The multi-media piece “IRT,” by Elizabeth Hamby and Hatuey Ramos-Fermin of Mott Haven examines transportation in the borough, with a spotlight on commuters and the workers who shuttle them from Point A to Point B.

“IRT” encompasses a video installation focusing on livery cabs, maps visitors can fill in with specific routes to see how to get around and interviews with passengers and the drivers and motormen who get them to where they’re going.

Other artists focused on the younger crowd.

The well-known sculptor John Ahearn collaborated with children from a Head Start program housed in the Andrew Freeman House to create plaster casts of their hands as a way of introducing the kids to their creative capabilities early on.

“From a very early age, it boosts their confidence and lets them know that they can,” said Marcia Fingal of the Mid-Bronx Senior Citizens council, which owns the Andrew Freedman Home.

Not only artists and connoisseurs were welcomed to take in the exhibition. Passers-by were encouraged to see the show, and many did so, joining the standing-room-only gathering.

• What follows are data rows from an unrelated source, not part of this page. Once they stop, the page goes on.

Lemma set_conn_value_parts c o v p :
  pl_heap p !! c = Some o ->
  pl_srv (set_conn_value c o v p) = pl_srv p /\ core (set_conn_value c o v p) = core p /\
  exists o', pl_heap (set_conn_value c o v p) !! c = Some o'.
Proof.
  intros H. split; [by destruct p |]. split.
  - unfold core, pings. replace (pl_heap (set_conn_value c o v p)) with
      (<[c := o <| pc_conn := v |>]> (pl_heap p)) by (by destruct p).
    rewrite (pings_insert _ c o) by (done || by destruct o). by destruct p.
  - exists (o <| pc_conn := v |>). destruct p as [heap s q].
    change (<[c := o <| pc_conn := v |>]> heap !! c = Some (o <| pc_conn := v |>)).
    apply lookup_insert_eq.
Qed.

Lemma pool_wf_same x p p' :
  pool_wf x p -> pl_srv p' = pl_srv p -> pings p' = pings p ->
  (forall c, pc_position <$> pl_heap p' !! c = pc_position <$> pl_heap p !! c) ->
  (forall c, pc_trim_pending <$> pl_heap p' !! c = pc_trim_pending <$> pl_heap p !! c) ->
  pool_wf x p'.
Proof.
  intros [Lf Lu Hd I Rs Cf Cu Pn Pg] Hs Hp Hpos Hpend.
  assert (Hk : forall d k, keyed p' x d k <-> keyed p x d k).
  { intros d k. unfold keyed, free_slots. by rewrite Hs. }
  split; rewrite ?Hs; try done.
  - by apply (list_ok_heap (pl_heap p)).
  - by apply (list_ok_heap (pl_heap p)).
  - apply (index_ext _ _ _ I). intros d k _. by rewrite Hk.
  - apply (reservations_ext _ _ _ _ Rs); [done.. |].
    intros d t _ H. by apply Hk.
  - intros c o Ho Ht. assert (E := Hpend c). rewrite Ho in E.
    destruct (pl_heap p !! c) as [o'|] eqn:Ho'; [| done]. cbn in E. injection E as E.
    apply (Pn c o' Ho'). congruence.
  - by rewrite Hp.
Qed.

Lemma set_conn_value_wf x c o v p :
  pool_wf x p -> pl_heap p !! c = Some o -> pool_wf x (set_conn_value c o v p).
Proof.
  intros W H. destruct (set_conn_value_parts c o v p H) as (Es & Ec & _).
  assert (Hh : pl_heap (set_conn_value c o v p) = <[c := o <| pc_conn := v |>]> (pl_heap p))
    by (by destruct p).
  apply (pool_wf_same x p); [done | done | | |].
  - unfold core in Ec. by injection Ec.
  - intros d. rewrite Hh, lookup_insert. case_decide; [subst; rewrite H; by destruct o | done].
  - intros d. rewrite Hh, lookup_insert. case_decide; [subst; rewrite H; by destruct o | done].
Qed.

Lemma with_q_wf x q p : pool_wf x p -> pool_wf x (with_q q p).
Proof. intros W. by apply (pool_wf_same x p); [done | destruct p..]. Qed.

Lemma with_q_parts q p :
  pl_srv (with_q q p) = pl_srv p /\ pl_heap (with_q q p) = pl_heap p /\ pl_queue (with_q q p) = q.
Proof. by destruct p. Qed.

“The lady said ‘Come, come in! Bring your girls! So I did,” said Maria Bibar, a mother of two. “We liked everything inside.”

Built to house elderly people who had been wealth but had lost their fortunes, the Andrew Freedman Home closed in 1983, and has since served as a community center. Across the Grand Concourse from the Bronx Museum of the Arts, it is now being recast as an arts and cultural space, and will also include a Bed and Breakfast.

“We want an inclusive and interactive relationship with the community,” said Fingal. “We want to make art and culture more inviting.”